I guess I'm concerned about the accuracy of my resources. As I understand, due to problems introduced by common prefixes, it isn't possible to represent a tree with just N nodes without presenting it as a binary tree (which seems to violate point 2 of libcstd++ docs, and point 4 when dealing with variable-width keys), and without losing the notion of strict one-way branching (violation of points 3 and 4 by rendering the concept of "leaf nodes" and "children" somewhat invalid). The two features work in tandem to eliminate the dilemma that is "internal nodes" that would cause such trees to use more than N nodes (recall: N items with N just nodes).

These two groups of references can't both be correct; there's too much mutual exclusion. Where one reference says PATRICIA is binary and another says it might not be, they can't both be considered factually correct, and that's just one example of inconsistency I see here. Which of these references are correct?

回答1:

I continued to search for a specific definition from past reputable sources to confirm what I had suspected, and I'm writing to provide my findings. Perhaps the most significant is the official paper defining PATRICIA, published by DR Morrison in October 1968s "Journal of the ACM":

PATRICIA evolved from "A Library Automaton" [3] and other studies. ... Early in this evolution it was decided that the alphabet should be restricted to a binary one. A theorem which strongly influenced this decision is one which, in another form, is due to Euler. The theorem states that if the alphabet is binary, then the number of branches is exactly one less than the number of ends. Corollaries state that as the library grows, each new end brings into the library with it exactly one new branch, and each branch has exactly two exits. These facts are very useful in the allocation of storage for the index. They imply that the total storage required is completely determined by the number of ends, and all of the storage required will actually be used.
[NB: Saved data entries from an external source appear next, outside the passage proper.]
(** * Subtitle cleaning pipeline of [scripts/clean_subtitle.py]

    A shallow embedding of [SubtitleCleaner]: segment extraction from the
    parsed JSON3 document, removal of consecutive duplicates, merging of
    short segments, paragraph formatting and text cleanup, together with
    the theorems that relate the code to its specification.

    Python strings are sequences of Unicode code points, so a string is a
    list of code points here.  The regular expressions of the program are
    kept as data and run by a small backtracking matcher that follows the
    semantics of Python's [re] module for the constructs the program uses. *)

From Stdlib Require Import String Ascii NArith ZArith Bool Lia List.
Import ListNotations.


(* ================================================================= *)
(** ** Python strings *)

Module PyStr.

(** A code point, and a [str] as the sequence of its code points. *)
Definition cp := N.
Definition pystr := list cp.

(** A string literal of the program (ASCII only). *)
Definition lit (s : string) : pystr :=
  List.map N_of_ascii (list_ascii_of_string s).

Local Open Scope N_scope.

Definition in_range (lo hi c : cp) : bool := (lo <=? c) && (c <=? hi).

(** [==] on [str]. *)
Fixpoint eqb (a b : pystr) : bool :=
  match a, b with
  | [], [] => true
  | x :: a', y :: b' => (x =? y) && eqb a' b'
  | _, _ => false
  end.

(** [str.isspace] on one character, which is also what [\s] matches in a
    [str] pattern: the code points CPython lists as whitespace. *)
Definition isspace (c : cp) : bool :=
  in_range 9 13 c || in_range 28 32 c || (c =? 133) || (c =? 160)
  || (c =? 5760) || in_range 8192 8202 c || (c =? 8232)
  || (c =? 8233) || (c =? 8239) || (c =? 8287) || (c =? 12288).

Definition is_ascii (c : cp) : bool := c <? 128.
Definition ascii_upper (c : cp) : bool := in_range 65 90 c.
Definition ascii_lower (c : cp) : bool := in_range 97 122 c.
Definition ascii_digit (c : cp) : bool := in_range 48 57 c.

(** [[a-zA-Z0-9]]. *)
Definition latin_alnum (c : cp) : bool :=
  ascii_lower c || ascii_upper c || ascii_digit c.

(** [sep.join(parts)]. *)
Fixpoint join (sep : pystr) (parts : list pystr) : pystr :=
  match parts with
  | [] => []
  | [p] => p
  | p :: rest => p ++ sep ++ join sep rest
  end.

(** [s.lstrip()], [s.rstrip()] and [s.strip()] without argument. *)
Fixpoint lstrip (s : pystr) : pystr :=
  match s with
  | c :: s' => if isspace c then lstrip s' else s
  | [] => []
  end.

Definition rstrip (s : pystr) : pystr := rev (lstrip (rev s)).

Definition strip (s : pystr) : pystr := rstrip (lstrip s).

(** Truth value of a [str]: non-empty. *)
Definition truthy (s : pystr) : bool :=
  match s with [] => false | _ :: _ => true end.

Fixpoint starts_with (p s : pystr) : bool :=
  match p, s with
  | [], _ => true
  | x :: p', y :: s' => (x =? y) && starts_with p' s'
  | _ :: _, [] => false
  end.

(** [needle in hay] for two strings. *)
Fixpoint contains (needle hay : pystr) : bool :=
  starts_with needle hay
  || match hay with
     | [] => false
     | _ :: hay' => contains needle hay'
     end.
(** The pattern matches a key that is written out in full. *)
Lemma story_match_complete l sp d rest :
  all_chars letter_class l = true -> 5 <= String.length l ->
  all_chars Models.Merge.is_sep sp = true ->
  all_chars is_digit d = true -> d <> EmptyString ->
  starts_with is_digit rest = false ->
  exists caps,
    Re.match_at (Models.Merge.story_re acr) (l +:+ sp +:+ d +:+ rest)
    = Some (caps, rest).
Proof.
  intros Hl Hlen Hsp Hd Hne Hrest.
  assert (Hd1 : starts_with is_digit (d +:+ rest) = true).
  { destruct d as [|c d]; [congruence|]. simpl in *.
    now apply andb_prop in Hd as [Hc _]. }
  assert (Hs1 : starts_with Models.Merge.is_sep (d +:+ rest) = false).
  { destruct (d +:+ rest) as [|c t]; [reflexivity|]. simpl in *.
    destruct (Models.Merge.is_sep c) eqn:E; [|reflexivity].
    apply sep_not_digit in E. congruence. }
  assert (Hl1 : starts_with letter_class (sp +:+ d +:+ rest) = false).
  { destruct sp as [|c sp]; simpl.
    - destruct (d +:+ rest) as [|c t]; [reflexivity|]. simpl in *.
      destruct (letter_class c) eqn:E; [|reflexivity].
      apply class_not_digit in E. unfold not_digit in E.
      rewrite Hd1 in E. discriminate.
    - simpl in Hsp. apply andb_prop in Hsp as [Hc _].
      destruct (letter_class c) eqn:E; [|reflexivity].
      apply (in_acronym_letter acr c acr_letters) in E.
      apply sep_not_letter in Hc. congruence. }
  assert (Hd2 : Nat.leb 1 (String.length d) = true).
  { destruct d; [congruence | reflexivity]. }
  eexists. rewrite story_match_at.
  eapply many_greedy; [| rewrite take_while_app by assumption; exact Hlen].
  rewrite drop_while_app by assumption.
  eapply many_greedy; [| lia].
  rewrite drop_while_app by assumption.
  rewrite many_total. rewrite take_while_app by assumption.
  rewrite drop_while_app by assumption.
  rewrite Hd2. reflexivity.
Qed.

(** In front of a key, text without digits does not change what
    [re.search] reports as the second group. *)
Lemma story_search_first_digits pre m caps0 rest0 :
  any_char is_digit pre = false ->
  Re.match_at (Models.Merge.story_re acr) m = Some (caps0, rest0) ->
  exists caps rest,
    Re.search (Models.Merge.story_re acr) (pre +:+ m) = Some (caps, rest)
    /\ Re.group 2 caps = first_digits m.
Proof.
  intros Hpre Hm. induction pre as [|c pre IH].
  - exists caps0, rest0. split; [now apply search_here|].
    now apply story_match_sound in Hm as [? _].
  - simpl in Hpre. apply orb_false_elim in Hpre as [Hc Hpre].
    change (String c pre +:+ m) with (String c (pre +:+ m)).
    destruct (Re.match_at (Models.Merge.story_re acr)
                (String c (pre +:+ m))) as [[caps rest]|] eqn:M.
    + exists caps, rest. split; [now apply search_here|].
      apply story_match_sound in M as [-> _].
      rewrite first_digits_cons_other by assumption.
      clear IH. induction pre as [|x pre IHp]; [reflexivity|].
      simpl in Hpre. apply orb_false_elim in Hpre as [Hx Hpre].
      simpl. rewrite first_digits_cons_other by assumption. now apply IHp.
    + rewrite search_skip by assumption. now apply IH.
Qed.

(** What [re.search] reports as the second group is never empty and
    made of digits. *)
Lemma story_search_digits s caps rest :
  Re.search (Models.Merge.story_re acr) s = Some (caps, rest) ->
  all_chars is_digit (Re.group 2 caps) = true /\ Re.group 2 caps <> EmptyString.
Proof.
  intros H. apply search_inv in H as (pre & u & _ & M).
  apply story_match_sound in M as [-> Hne].
  split; [apply first_digits_all | assumption].
Qed.

End IssueKey.

End ReFacts.

(* ===================================================================== *)
(** * Facts about [int] *)
(* ===================================================================== *)

Module IntFacts.

Import Py Text PyFacts.

Lemma all_chars_forallb p s :
  all_chars p s = forallb p (list_ascii_of_string s).
Proof. induction s as [|c s IH]; simpl; [reflexivity | now rewrite IH]. Qed.

Lemma forallb_rev {A} (p : A -> bool) l : forallb p (rev l) = forallb p l.
Proof.
  induction l as [|x l IH]; simpl; [reflexivity|].
  rewrite forallb_app, IH. simpl. rewrite andb_true_r. apply andb_comm.
Qed.

Lemma all_chars_rev p s : all_chars p (rev_string s) = all_chars p s.
Proof.
  unfold rev_string. rewrite !all_chars_forallb.
  rewrite list_ascii_of_string_of_list_ascii. apply forallb_rev.
Qed.

Lemma rev_string_involutive s : rev_string (rev_string s) = s.
Proof.
  unfold rev_string. rewrite list_ascii_of_string_of_list_ascii.
  rewrite rev_involutive. apply string_of_list_ascii_of_string.
Qed.

Lemma lstrip_digits d :
  all_chars is_digit d = true -> lstrip is_int_space d = d.
Proof.
  destruct d as [|c d]; simpl; [reflexivity|].
  intros H. apply andb_prop in H as [Hc _].
  now rewrite (digit_not_space c Hc).
Qed.

Lemma strip_digits d :
  all_chars is_digit d = true -> strip_of is_int_space d = d.
Proof.
  intros H. unfold strip_of, rstrip. rewrite (lstrip_digits d H).
  rewrite lstrip_digits by now rewrite all_chars_rev.
  apply rev_string_involutive.
Qed.

Lemma int_digits_all prev acc d :
  all_chars is_digit d = true -> prev = true \/ d <> EmptyString ->
  int_digits prev acc d = Some (digits_val acc d).
Proof.
  revert prev acc. induction d as [|c d IH]; intros prev acc Hd Hne; simpl.
  - destruct Hne as [-> | Hne]; [reflexivity | congruence].
  - simpl in Hd. apply andb_prop in Hd as [Hc Hd]. rewrite Hc.
    apply IH; auto.
Qed.

Lemma count_digits_all d :
  all_chars is_digit d = true -> count_digits d = N.of_nat (String.length d).
Proof.
  induction d as [|c d IH]; [reflexivity|].
  intros H. apply andb_prop in H as [Hc Hd].
  change (count_digits (String c d))
    with ((if is_digit c then 1 else 0) + count_digits d)%N.
  rewrite Hc, (IH Hd). simpl String.length. lia.
Qed.

(** [int] of a non-empty run of digits is the number it writes, unless
    the run is longer than the limit. *)
Lemma int_of_digits d :
  all_chars is_digit d = true -> d <> EmptyString ->
  int d = if Text.convertible d then Some (digits_val 0 d) else None.
Proof.
  intros Hd Hne. unfold int, Text.convertible.
  rewrite (strip_digits d Hd), (count_digits_all d Hd).
  destruct (N.of_nat (String.length d) <=? max_str_digits)%N; [|reflexivity].
  destruct d as [|c d]; [congruence|].
  pose proof Hd as Hc. simpl in Hc. apply andb_prop in Hc as [Hc _].
  destruct (digit_not_sign c Hc) as [Hp Hm].
  apply Ascii.eqb_neq in Hp, Hm. rewrite Hp, Hm.
  apply int_digits_all; auto.
Qed.

Lemma digits_val_mono acc d :
  all_chars is_digit d = true -> (0 <= acc -> 0 <= digits_val acc d)%Z.
Proof.
  revert acc. induction d as [|c d IH]; intros acc Hd Hacc; simpl; [assumption|].
  simpl in Hd. apply andb_prop in Hd as [Hc Hd]. apply IH; [assumption|].
  unfold is_digit in Hc. apply andb_prop in Hc as [H1 H2].
  apply N.leb_le in H1, H2. unfold digit_val. lia.
Qed.

End IntFacts.


(* ===================================================================== *)
(** * Merge requests: the story id *)
(* ===================================================================== *)

(** What [transform_input] returns is decided by the search alone. *)
Lemma merge_transform_input_found clk data acr description ts caps rest :
  Py.all_chars Py.is_letter acr = true ->
  Models.Merge.mr_description data = Some description ->
  fromisoformat_epoch clk (Models.Merge.mr_merged_at data) = Some ts ->
  Re.search (Models.Merge.story_re acr)
    (Models.Merge.mr_title data +:+ description) = Some (caps, rest) ->
  (Text.convertible (Re.group 2 caps) = true ->
   exists doc,
     Models.Merge.transform_input clk data acr = Py.Ret doc
     /\ Py.get "story_id" doc
        = Some (Models.Merge.accept_story_id
                  (Some (Py.digits_val 0 (Re.group 2 caps)))))
  /\ (Text.convertible (Re.group 2 caps) = false ->
      Models.Merge.transform_input clk data acr
      = Py.Raise (Py.ValueError "int")).
Proof.
  intros Hacr Hdesc Hts Hs.
  destruct (ReFacts.story_search_digits acr Hacr _ _ _ Hs) as [Hd Hne].
  unfold Models.Merge.transform_input.
  rewrite Hdesc. simpl. rewrite Hs.
  rewrite (IntFacts.int_of_digits _ Hd Hne).
  split; intros Hc; rewrite Hc; simpl; [|reflexivity].
  rewrite Hts. simpl. eexists. split; reflexivity.
Qed.

Lemma merge_transform_input_not_found clk data acr description ts :
  Models.Merge.mr_description data = Some description ->
  fromisoformat_epoch clk (Models.Merge.mr_merged_at data) = Some ts ->
  Re.search (Models.Merge.story_re acr)
    (Models.Merge.mr_title data +:+ description) = None ->
  exists doc,
    Models.Merge.transform_input clk data acr = Py.Ret doc
    /\ Py.get "story_id" doc = Some Py.VNone.
Proof.
  intros Hdesc Hts Hs. unfold Models.Merge.transform_input.
  rewrite Hdesc. simpl. rewrite Hs. simpl. rewrite Hts. simpl.
  eexists. split; reflexivity.
Qed.

(** What [re.search] finds in front of a key that is written out in full:
    after a prefix without digits, five or more characters of the acronym
    class, any number of separators and a run of digits that the rest does
    not continue, the second group is that run of digits. *)
Lemma story_search_key acr pre l sp d rest :
  Py.all_chars Py.is_letter acr = true ->
  Py.any_char Py.is_digit pre = false ->
  Py.all_chars (Models.Merge.in_acronym acr) l = true ->
  5 <= String.length l ->
  Py.all_chars Models.Merge.is_sep sp = true ->
  Py.all_chars Py.is_digit d = true ->
  d <> EmptyString ->
  Text.starts_with Py.is_digit rest = false ->
  exists caps rest',
    Re.search (Models.Merge.story_re acr) (pre +:+ l +:+ sp +:+ d +:+ rest)
    = Some (caps, rest')
    /\ Re.group 2 caps = d.
Proof.
  intros Hacr Hpre Hl Hlen Hsp Hd Hne Hrest.
  destruct (ReFacts.story_match_complete acr Hacr l sp d rest)
    as [caps0 Hm]; try assumption.
  destruct (ReFacts.story_search_first_digits acr Hacr pre _ _ _ Hpre Hm)
    as (caps & rest' & Hs & Hg).
  exists caps, rest'. split; [exact Hs|]. rewrite Hg.
  unfold Text.first_digits.
  rewrite (ReFacts.drop_while_app_all Text.not_digit l)
    by (eapply PyFacts.all_chars_impl;
        [apply (ReFacts.class_not_digit acr Hacr) | exact Hl]).
  rewrite (ReFacts.drop_while_app_all Text.not_digit sp)
    by (eapply PyFacts.all_chars_impl;
        [apply ReFacts.sep_is_not_digit | exact Hsp]).
  assert (Hdrop : Text.drop_while Text.not_digit (d +:+ rest) = d +:+ rest).
  { destruct d as [|c d']; [congruence|].
    pose proof Hd as Hc. simpl in Hc. apply andb_prop in Hc as [Hc _].
    simpl. unfold Text.not_digit. now rewrite Hc. }
  rewrite Hdrop. now apply ReFacts.take_while_app.
Qed.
This certainly contradicts points 2 and 3 of the libstdc++ reference. There's further evidence in this paper, such as specific algorithm details, but the quote above should suffice.

There don't appear to be any deviations from the official description in the Sedgewick quote, however. Based on that, the libstdc++ resource is certainly less valid than the Sedgewick resource.



回答2:

Although both definitions seem to be correct, first one is more detailed and seems better to me. Also have a look at this answer, where I try to depict the difference between a Patricia and regular Trie.